WORK REQUIRED » In the data below, find every line with the word "pairs" and copy it.

Records drawn from a dataset »
┌────────
(** X14.  A distance of 2 or more is stored as 2 and then falls outside
    the domain [0, 2) of the histogram of the original distances: the
    area of that histogram is the fraction of the distances of the pass
    that are below 2. *)
Theorem original_histogram_drops_distance_two (dim : nat) (ds : list R) :
  ds <> [] ->
  integral (Fin (binWidth 0 2 40))
    (Histogram.ofSamples false
       (samples (recordAll dim (map Fin ds) emptyPass)))
  = Fin (INR (length (filter (fun d => if Rlt_dec d 2 then true else false)
                             ds))
         / INR (length ds))
  /\ (forall d st, 2 <= d ->
        originalDistance (last (samples (record dim (Fin d) st))
                               (mkSample NaN NaN))
        = Fin 2)
  /\ (forall bins,
        Histogram.countValue (Fin 0) (Fin (binWidth 0 2 40)) 40 bins (Fin 2)
        = bins).
Proof.
  intros Hne. split; [| split].
  - unfold Histogram.ofSamples.
    rewrite recorded_samples, map_originalDistance, length_map.
    set (cs := map clampR ds).
    replace (length ds) with (length cs) by (unfold cs; apply length_map).
    rewrite integral_fraction;
      [| lra | lia | unfold cs; destruct ds; [contradiction | discriminate]].
    unfold cs. now rewrite filter_clamped_length, length_map.
  - intros d st Hd. unfold record. cbn [samples].
    rewrite last_last. cbn [originalDistance].
    rewrite clampDistance_fin. f_equal.
    unfold Rmax, Rmin. destruct (Rle_dec 2 d); destruct (Rle_dec 0 _); lra.
  - intros bins. apply countValue_out; [lra | lia |].
    apply binOf_domain. lra.
Qed.

Lemma original_histogram_drops_distance_two_witness :
  [1; 3] <> ([] : list R)
  /\ integral (Fin (binWidth 0 2 40))
       (Histogram.ofSamples false
          (samples (recordAll 2 (map Fin [1; 3]) emptyPass)))
     = Fin (INR (length (filter
                           (fun d => if Rlt_dec d 2 then true else false)
                           [1; 3]))
            / INR (length [1; 3])).
Proof.
  assert (Hne : [1; 3] <> ([] : list R)) by discriminate.
  split; [exact Hne |].
  apply (original_histogram_drops_distance_two 2 [1; 3] Hne).
Defined.

(** X15.  The histogram of the formula-based component clamps every
    value into its domain before binning it, so no finite value is
    dropped: the area is 1 for any collection of finite samples that is
    not empty; a value of 1.999 or more is counted in the last bin, a
    value of 0 or less in the first; only [NaN] is left out. *)
Theorem formulaic_histogram_counts_every_value
  (normalized : bool) (pairs : list (R * R)) :
  pairs <> [] ->
  integral (Fin (binWidth 0 2 40))
    (Formulaic.ofSamples normalized
       (map (fun p => mkSample (Fin (fst p)) (Fin (snd p))) pairs))
  = Fin 1
  /\ (forall v bins, 1.999 <= v ->
        Formulaic.countValue (Fin 0) (Fin 2) (Fin (binWidth 0 2 40)) 40 bins
          (Fin v)
        = JS.set bins 39 (JS.add (JS.get bins 39) (Fin 1)))
  /\ (forall v bins, v <= 0 ->
        Formulaic.countValue (Fin 0) (Fin 2) (Fin (binWidth 0 2 40)) 40 bins
          (Fin v)
        = JS.set bins 0 (JS.add (JS.get bins 0) (Fin 1)))
  /\ (forall bins,
        Formulaic.countValue (Fin 0) (Fin 2) (Fin (binWidth 0 2 40)) 40 bins
          NaN
        = bins).
Proof.
  intros Hne. split; [| split; [| split]].
  - assert (Hint : forall vs : list R,
               vs <> [] ->
               integral (Fin (binWidth 0 2 40))
                 (Formulaic.build (Fin 0) (Fin 2) 40 (map Fin vs) (length vs))
               = Fin 1).
    { intros vs Hvs. rewrite formulaic_build_fin by lia.
      replace (length vs) with (length (map (clampInto 0 2) vs))
        by apply length_map.
      apply integral_one; [lra | lia | |].
      - destruct vs; [contradiction | discriminate].
      - apply Forall_forall. intros v Hv.
        apply in_map_iff in Hv as (x & <- & _).
        apply clampInto_domain. lra. }
    unfold Formulaic.ofSamples. rewrite length_map.
    destruct normalized.
    + rewrite map_map. cbn [normalizedDistance].
      rewrite <- (map_map snd Fin), <- (length_map snd pairs).
      apply Hint. destruct pairs; [contradiction | discriminate].
    + rewrite map_map. cbn [originalDistance].
      rewrite <- (map_map fst Fin), <- (length_map fst pairs).
      apply Hint. destruct pairs; [contradiction | discriminate].
  - intros v bins Hv. rewrite formulaic_countValue_fin.
    now apply (countValue_in 0 2 40 bins _ 39%nat);
      [lra | lia | apply binOf_last].
  - intros v bins Hv. rewrite formulaic_countValue_fin.
    now apply (countValue_in 0 2 40 bins _ 0%nat);
      [lra | lia | apply binOf_first].
  - intros bins. reflexivity.
Qed.

Lemma formulaic_histogram_counts_every_value_witness :
  [(3, 5)] <> ([] : list (R * R))
  /\ integral (Fin (binWidth 0 2 40))
       (Formulaic.ofSamples true
          (map (fun p => mkSample (Fin (fst p)) (Fin (snd p))) [(3, 5)]))
     = Fin 1.
Proof.
  assert (Hne : [(3, 5)] <> ([] : list (R * R))) by discriminate.
  split; [exact Hne |].
  apply (formulaic_histogram_counts_every_value true [(3, 5)] Hne).
Defined.

(** X16.  The formula-based generator reads exactly two draws for each
    sample, zeros included: on a tape of at least
    [2 * count * length dims] draws it returns with the rest of the
    tape, the given dimensions, the statistics of the formula, and under
    every dimension [count] samples whose original distances lie in
    [0, 2] (or are [NaN]); the ratio 1 that it states is the ratio of
    its two standard deviations in every dimension [dim >= 1]. *)
Theorem formulaic_data (count : nat) (dims : list nat) (t : tape) :
  (2 * count * length dims <= length t)%nat ->
  exists d,
    Formulaic.generate count dims t
    = Some (Normal d, skipn (2 * count * length dims) t)
    /\ dataDimensions d = dims
    /\ statistics d = map Formulaic.statisticsOf dims
    /\ (forall dim, In dim dims ->
          exists smp,
            lookup (distributionSamples d) dim = Some smp
            /\ length smp = count
            /\ Forall (fun s => inRange (originalDistance s)) smp)
    /\ (forall dim, ~ In dim dims ->
          lookup (distributionSamples d) dim = None)
    /\ (forall dim, (1 <= dim)%nat ->
          JS.div (originalStd (Formulaic.statisticsOf dim))
                 (theoreticalStd (Formulaic.statisticsOf dim))
          = ratio (Formulaic.statisticsOf dim)).
Proof.
  intros Hlen.
  destruct (formulaic_forEachDimension count dims [] t Hlen)
    as (acc & E & Hin & Hout).
  eexists. unfold Formulaic.generate, bind. rewrite E. unfold ret.
  split; [reflexivity |].
  cbn [dataDimensions statistics distributionSamples].
  split; [reflexivity |]. split; [reflexivity |].
  split; [exact Hin |]. split; [intros dim Hd; now rewrite (Hout dim Hd) |].
  intros dim Hd. unfold Formulaic.statisticsOf, JS.of_nat.
  cbn [originalStd theoreticalStd ratio].
  assert (Hs : 0 < sqrt (INR dim)) by (apply sqrt_lt_R0, lt_0_INR; lia).
  rewrite sqrt_fin by apply pos_INR.
  rewrite (div_fin 1) by lra.
  rewrite div_fin by (apply Rgt_not_eq, Rdiv_lt_0_compat; lra).
  f_equal. field. lra.
Qed.

Lemma formulaic_data_witness :
  (2 * 1 * length [2%nat] <= length (halves 2))%nat
  /\ exists d,
       Formulaic.generate 1 [2%nat] (halves 2)
       = Some (Normal d, skipn (2 * 1 * length [2%nat]) (halves 2))
       /\ dataDimensions d = [2%nat].
Proof.
  assert (Hl : (2 * 1 * length [2%nat] <= length (halves 2))%nat)
    by (simpl; lia).
  split; [exact Hl |].
  destruct (formulaic_data 1 [2%nat] (halves 2) Hl) as (d & E & Hd & _).
  exists d. split; [exact E | exact Hd].
Defined.

(** X17.  The formula-based generator takes the logarithm of its first
    draw as it comes.  When that draw is 0, in a dimension [dim >= 1],
    the variate is infinite and the one sample stored for the two draws
    holds the end of the range picked by the sign of [cos (2 pi u2)]:
    the distance 2 when it is positive, the distance 0 when it is
    negative; two draws of 0 give the distance 2.  [normalRandom]
    instead skips a draw of 0. *)
Theorem formulaic_zero_draw (dim : nat) (u2 : R) (t : tape) :
  (1 <= dim)%nat ->
  (0 < cos (2 * PI * u2) ->
   Formulaic.samplesFor 1 dim (0 :: u2 :: t)
   = Some (Normal [mkSample (Fin 2) (normalize (Fin 2) dim)], t))
  /\ (cos (2 * PI * u2) < 0 ->
      Formulaic.samplesFor 1 dim (0 :: u2 :: t)
      = Some (Normal [mkSample (Fin 0) (normalize (Fin 0) dim)], t))
  /\ Formulaic.samplesFor 1 dim (0 :: 0 :: t)
     = Some (Normal [mkSample (Fin 2) (normalize (Fin 2) dim)], t)
  /\ normalRandom (0 :: u2 :: t) = normalRandom (u2 :: t).
Proof.
  intros Hd.
  assert (Hs : 0 < sqrt (INR dim)) by (apply sqrt_lt_R0, lt_0_INR; lia).
  assert (Hsd : 0 < 1 / sqrt (INR dim)) by (apply Rdiv_lt_0_compat; lra).
  assert (Hrun : forall u,
             Formulaic.samplesFor 1 dim (0 :: u :: t)
             = Some (Normal [mkSample (formulaDistance dim 0 u)
                               (normalize (formulaDistance dim 0 u) dim)], t))
    by reflexivity.
  assert (Hpos : forall u, 0 < cos (2 * PI * u) ->
                           formulaDistance dim 0 u = Fin 2).
  { intros u Hc. unfold formulaDistance, JS.of_nat.
    rewrite boxMuller_zero, (sgn_pos _ Hc).
    rewrite sqrt_fin by apply pos_INR. rewrite div_fin by lra.
    cbn [JS.inf_of JS.mul]. rewrite (sgn_pos _ Hsd).
    cbn [JS.inf_of JS.add]. unfold clampDistance. cbn [JS.min JS.leb].
    rewrite max_fin. f_equal. unfold Rmax. destruct (Rle_dec 0 2); lra. }
  assert (Hneg : forall u, cos (2 * PI * u) < 0 ->
                           formulaDistance dim 0 u = Fin 0).
  { intros u Hc. unfold formulaDistance, JS.of_nat.
    rewrite boxMuller_zero, (sgn_neg _ Hc).
    rewrite sqrt_fin by apply pos_INR. rewrite div_fin by lra.
    cbn [JS.inf_of JS.mul]. rewrite (sgn_neg (- (1 / sqrt (INR dim)))) by lra.
    reflexivity. }
  split; [| split; [| split]].
  - intros Hc. now rewrite Hrun, (Hpos u2 Hc).
  - intros Hc. now rewrite Hrun, (Hneg u2 Hc).
  - rewrite Hrun, (Hpos 0); [reflexivity |].
    rewrite Rmult_0_r, cos_0. lra.
  - unfold normalRandom, bind. now rewrite redraw_zero.
Qed.

Lemma formulaic_zero_draw_witness :
  (1 <= 2)%nat
  /\ Formulaic.samplesFor 1 2 [0; 0]
     = Some (Normal [mkSample (Fin 2) (normalize (Fin 2) 2)], []).
Proof.
  split; [lia |].
  apply (formulaic_zero_draw 2 0 []). lia.
Defined.

(** X18.  The sample sizes of the code are multiples of the batch size
    and grow with the dimension: a larger dimension never gets fewer
    samples, every batch of a dimension holds exactly 100 samples, and
    there are [sampleSize / 100] of them. *)
Theorem sample_sizes_fill_their_batches (dim dim' : nat) :
  ((dim <= dim')%nat ->
   (getAdjustedSampleSize dim <= getAdjustedSampleSize dim')%Z)
  /\ (getAdjustedSampleSize dim mod batchSize = 0)%Z
  /\ batches (getAdjustedSampleSize dim)
     = (getAdjustedSampleSize dim / 100)%Z
  /\ (forall batch : nat,
        (Z.of_nat batch < batches (getAdjustedSampleSize dim))%Z ->
        currentBatchSize (getAdjustedSampleSize dim) batch = 100%Z).
Proof.
  assert (Hvals : forall k,
             getAdjustedSampleSize k = 10000%Z
             \/ getAdjustedSampleSize k = 20000%Z
             \/ getAdjustedSampleSize k = 50000%Z).
  { intros k. unfold getAdjustedSampleSize.
    destruct (k <=? 32)%nat; [auto |]. destruct (k <=? 256)%nat; auto. }
  assert (Hb : batches (getAdjustedSampleSize dim)
               = (getAdjustedSampleSize dim / 100)%Z).
  { rewrite batches_of_positive
      by (destruct (Hvals dim) as [-> | [-> | ->]]; lia).
    destruct (Hvals dim) as [-> | [-> | ->]]; reflexivity. }
  split; [| split; [| split; [exact Hb |]]].
  - intros Hle. unfold getAdjustedSampleSize.
    destruct (Nat.leb_spec dim 32); destruct (Nat.leb_spec dim' 32);
      destruct (Nat.leb_spec dim 256); destruct (Nat.leb_spec dim' 256);
      lia.
  - unfold batchSize. destruct (Hvals dim) as [-> | [-> | ->]]; reflexivity.
  - intros batch Hlt. rewrite Hb in Hlt.
    apply batch_sizes; [| exact Hlt].
    destruct (Hvals dim) as [-> | [-> | ->]]; lia.
Qed.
└────────
REPLY »
  (normalized : bool) (pairs : list (R * R)) :
  pairs <> [] ->
       (map (fun p => mkSample (Fin (fst p)) (Fin (snd p))) pairs))
      rewrite <- (map_map snd Fin), <- (length_map snd pairs).
      apply Hint. destruct pairs; [contradiction | discriminate].
      rewrite <- (map_map fst Fin), <- (length_map fst pairs).
      apply Hint. destruct pairs; [contradiction | discriminate].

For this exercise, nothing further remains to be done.